Organisers fear South Korea's 2018 Winter Olympics will be too cold for spectators

A snow sculpture of the Olympic Rings near the venue for the opening and closing ceremonies of the Pyeongchang 2018 Winter Olympic Games - AFP or licensors
A snow sculpture of the Olympic Rings near the venue for the opening and closing ceremonies of the Pyeongchang 2018 Winter Olympic Games - AFP or licensors

Already struggling to counter poor ticket sales, a ban on Russian athletes, and security concerns over North Korea, South Korea’s stressed winter Olympics organisers are now fretting that the event may be too cold for spectators to show up.

While the presence of snow and ice will come as no surprise to winter sports fans, the Pyeongchang Games may actually end up being the coldest in three decades because the main stadium lacks a roof.

The absence of insulation will leave an estimated 35,000 spectators, including world leaders, exposed to biting winds and temperatures that feel like minus 14 degrees Celsius during the opening ceremony, according to internal documents seen by Reuters.

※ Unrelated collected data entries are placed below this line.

(* ------------------------------------------------------------------ *)
(** *** From the start of the run to its first poll *)

Lemma run_polling (w : World) fuel nodeData input options su s :
  Starts w nodeData input options su ->
  run w fuel nodeData input options s =
    tryCatch
      (state <- fire w fuel (flatten (nd_tools nodeData))
                  (thread_id (su_thread su)) (run_id (su_run su)) ;;
       whileRequiresAction w fuel fuel (flatten (nd_tools nodeData))
         (thread_id (su_thread su)) (run_id (su_run su)) state ;;;
       assemble w (su_key su) (prop (su_details su) "id")
         (thread_id (su_thread su)) (su_run su))
      rethrow
      (started nodeData input options su s).
Proof.
  intro H. rewrite (run_starts fuel s H).
  unfold tryCatch, pollAndAssemble.
  unfold bind at 1. unfold newUsedTools.
  unfold bind at 1. rewrite promise_unfold.
  replace (after [EvSetInterval] 0 true []
             (mkSt (trace (logged (startTrace nodeData input options su) s))
                   (files (logged (startTrace nodeData input options su) s))
                   (dirs (logged (startTrace nodeData input options su) s))
                   (polls (logged (startTrace nodeData input options su) s))
                   (interval (logged (startTrace nodeData input options su) s)) []))
    with (started nodeData input options su s)
    by (unfold started, after, logged;
        cbn [trace files dirs polls interval usedTools app Nat.add];
        rewrite <- app_assoc; reflexivity).
  reflexivity.
Qed.

Lemma errorToString_processing state threadId runId rest :
  errorToString (newError (processingError state threadId runId ++ rest))
  = ("Error: " ++ processingError state threadId runId ++ rest)%string.
Proof. reflexivity. Qed.

Lemma string_app_assoc (a b c : string) :
  ((a ++ b) ++ c)%string = (a ++ (b ++ c))%string.
Proof. induction a as [|ch a IH]; simpl; [reflexivity | now rewrite IH]. Qed.

Lemma renderContent_text (w : World) content key returnVal s :
  forallb isText content = true ->
  renderContent w content key returnVal s
  = (Returned (returnVal ++ textOf content)%string, s).
Proof.
  revert returnVal. induction content as [|part rest IH]; intros returnVal H; simpl.
  - unfold ret. f_equal. f_equal.
    induction returnVal as [|ch r IHr]; simpl; [reflexivity | now rewrite <- IHr].
  - destruct part; simpl in H; try discriminate.
    rewrite (IH _ H). now rewrite string_app_assoc.
Qed.

Lemma sample_starts remoteTools chat script page fetched deleted tools input :
  Starts (Sample.world remoteTools chat script page fetched deleted)
    (Sample.nodeDataWith tools) input Sample.options (sampleSetup remoteTools chat).
Proof.
  unfold Starts, Resolves. repeat split; try reflexivity.
  - exists (VObj [("openAIApiKey", VStr "sk-1")]). split; reflexivity.
  - right. reflexivity.
  - destruct chat; reflexivity.
Qed.

(* ------------------------------------------------------------------ *)
(** *** Rounds of tool calls before the poll that settles the run *)

Section Rounds.
(** * NYT mini crossword statistics plot: a verification of [plot/plot.py]

    The script has two stages, [parse_data] (load, index by solve time, sort,
    filter) and [save_plot] (per-weekday 56-day rolling mean, 99th-percentile
    y-axis bound, write the figure), called in sequence from [main].

    The embedding keeps that shape.  A data frame is a list of rows in frame
    order, each row carrying its index value; a missing cell (NaN / NaT) is
    [None].  Numbers that pandas holds as floats are exact rationals here,
    kept in lowest terms; the integers of an int64 column wrap around as
    they do in numpy.  Python exceptions are values of [exn], and the
    stateful part of the program (standard output, the pyplot figure, the
    files written) is threaded through a small state-and-exception monad in
    which, as in Python, the effects performed before an exception stay. *)

From Stdlib Require Import ZArith QArith Qround String Bool List Lia.
From Stdlib Require Import Sorting.Sorted Sorting.Permutation.
From Stdlib Require Import Lqa.
Import ListNotations.

Local Open Scope string_scope.
Local Open Scope list_scope.
Local Open Scope Z_scope.

(** ** Data model *)

(** One line of the CSV file, after [pd.read_csv].  Any cell but the date,
    which is the index that line 34 replaces, may be missing. *)
Record Row := mkRow {
  date            : Z;            (* puzzle date, as a day number *)
  opened_unix     : option Z;
  solved_unix     : option Z;
  solve_time_secs : option Z;
  weekday         : option string;
  cheated         : option bool
}.

(** A row of the working frame: the row and its index value, the
    "Solved datetime" in nanoseconds since the epoch ([None] is NaT). *)
Record Rec := mkRec {
  index : option Z;
  row   : Row
}.

Definition DataFrame := list Rec.

(** Python exceptions, by class name. *)
Inductive exn := Exn (cls : string).

Definition IndexError          := Exn "IndexError".
Definition ValueError          := Exn "ValueError".
Definition OutOfBoundsDatetime := Exn "OutOfBoundsDatetime".

Definition result (A : Type) := (exn + A)%type.
(* ===== verification/Machine.v ===== *)
(** * The machine state shared by the memory-management components

    The physical frame map ([memmap_arr] of main.c, declared in paging.h), the
    nodes of the kernel heap (vmm.h), the memory, and the interrupt flag with
    the two functions of kutils.c that save and restore it.  Memory is
    addressed by kernel virtual address: the byte of physical address [p] is at
    [p + hhdm_offset]. *)

From S2P Require Import Prelude Memory.

(** ** Data *)

(** [struct usable_memmaps_region]; the [next] pointer of the source is the
    order of the list, and [frame_bitmap] is an array of 600000 bytes. *)
Record region : Type := Region {
  base : Z;
  length_ : Z;
  type_ : Z;
  frame_bitmap : Z -> Z
}.

Definition FRAME_BITMAP_SIZE : Z := 600000.

(** [heap_page]: one node of 64 bytes of heap; [next] is the order of the list. *)
Record heap_page : Type := HeapPage {
  status : Z;
  size : Z;
  alloc_length : Z
}.

Record mst : Type := Mst {
  mm : mem;
  iflag : bool;
  memmap_arr : list region;
  last_alloced_frame : Z;
  heap_page_head : list heap_page
}.

Definition set_mm (m : mem) (s : mst) : mst :=
  Mst m (iflag s) (memmap_arr s) (last_alloced_frame s) (heap_page_head s).
Definition set_iflag (b : bool) (s : mst) : mst :=
  Mst (mm s) b (memmap_arr s) (last_alloced_frame s) (heap_page_head s).
Definition set_memmap (rs : list region) (s : mst) : mst :=
  Mst (mm s) (iflag s) rs (last_alloced_frame s) (heap_page_head s).
Definition set_last_frame (i : Z) (s : mst) : mst :=
  Mst (mm s) (iflag s) (memmap_arr s) i (heap_page_head s).
Definition set_heap (h : list heap_page) (s : mst) : mst :=
  Mst (mm s) (iflag s) (memmap_arr s) (last_alloced_frame s) h.

(** ** Interrupt flag (kutils.c) *)

(** [if (old_value) *old_value = read_flags() & (1 << 9); cli]; every caller of
    the modelled code passes a non-null pointer. *)
Definition irq_disable_save (s : mst) : bool * mst := (iflag s, set_iflag false s).

(** [if (!status || *status) sti] *)
Definition irq_restore (old : bool) (s : mst) : mst :=
  if old then set_iflag true s else s.

(** A critical section whose body restores the flag it saved leaves the flag
    as it was. *)
Lemma irq_bracket s : irq_restore (iflag s) (set_iflag false s) = s.
Proof. destruct s as [? [] ? ? ?]; done. Qed.

Lemma irq_restore_iflag old s : iflag s = false -> iflag (irq_restore old s) = old.
Proof. by destruct old. Qed.

Lemma irq_restore_mm old s : mm (irq_restore old s) = mm s.
Proof. by destruct old. Qed.

Lemma irq_restore_memmap old s : memmap_arr (irq_restore old s) = memmap_arr s.
Proof. by destruct old. Qed.

Lemma irq_restore_heap old s : heap_page_head (irq_restore old s) = heap_page_head s.
Proof. by destruct old. Qed.

#[export] Hint Rewrite irq_restore_mm irq_restore_memmap irq_restore_heap : willow_rw.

This would be even  lower than the minus 11 degrees recorded at the 1994 Lillehammer Games in Norway, where the stadium also lacked a roof and which has held the record for the coldest Olympics for which data is available.

The confidential organising committee report reveals that a range of measures, including the distribution of hot packs and blankets, have been planned to prevent people suffering from hypothermia, a potentially lethal condition.

But according to an unnamed official, some 160 VIPs will be offered thicker and bigger blankets than spectators in the nosebleed seats.

South Korean President Moon Jae-in has invited Chinese President Xi Jinping and Japanese Prime Minister Shinzo Abe to the Games. The White House has also committed to sending a “high-level” American delegation.

The organisers also intend to use audience participation during the pre-ceremony entertainment to help keep spectators warm. A humanoid robot, which will reportedly bear the Olympic flame, may also serve as a distraction to the cold.  

Pyeongchang’s $58 million stadium was built without a roof to save time and money, but fears about the impact on sports fans came to the fore last month when six people were reported to have suffered hypothermia at a K-pop concert at the same venue.

“The cold could ruin the entire opening party. The fate of the event is down to the mother nature,” ruling party politician and Pyeongchang local Yeom Dong-yeol told Reuters.

While the cold temperatures could be tackled with the installation of windscreens, the political chill from neighbouring North Korea has proven more difficult for the South Korean organising  committee to overcome.

US Ambassador to the UN, Nikki Haley, was criticised on Wednesday for suggesting that the attendance of American athletes was an “open question” amid heightened tensions over Pyongyang’s nuclear and missile programmes.

But ticket sales were already struggling. As of December 5, ticket sales totalled just 54 per cent of the target, at 578,000.

Russia will also be absent from the games after the International Olympic Committee issued a ban, citing evidence of state-sponsored, systematic cheating of doping controls.

However, Russian President Vladimir Putin declared that Russian athletes could compete in the Olympics on an individual level if they wanted to.

“This is fortunate, and I think it’s something to welcome,” a senior South Korean official told the Hankyoreh newspaper. “Russia is a powerhouse in the Winter Olympics, and frankly speaking, the government was worried and concerned about the IOC’s decision [to ban it]”.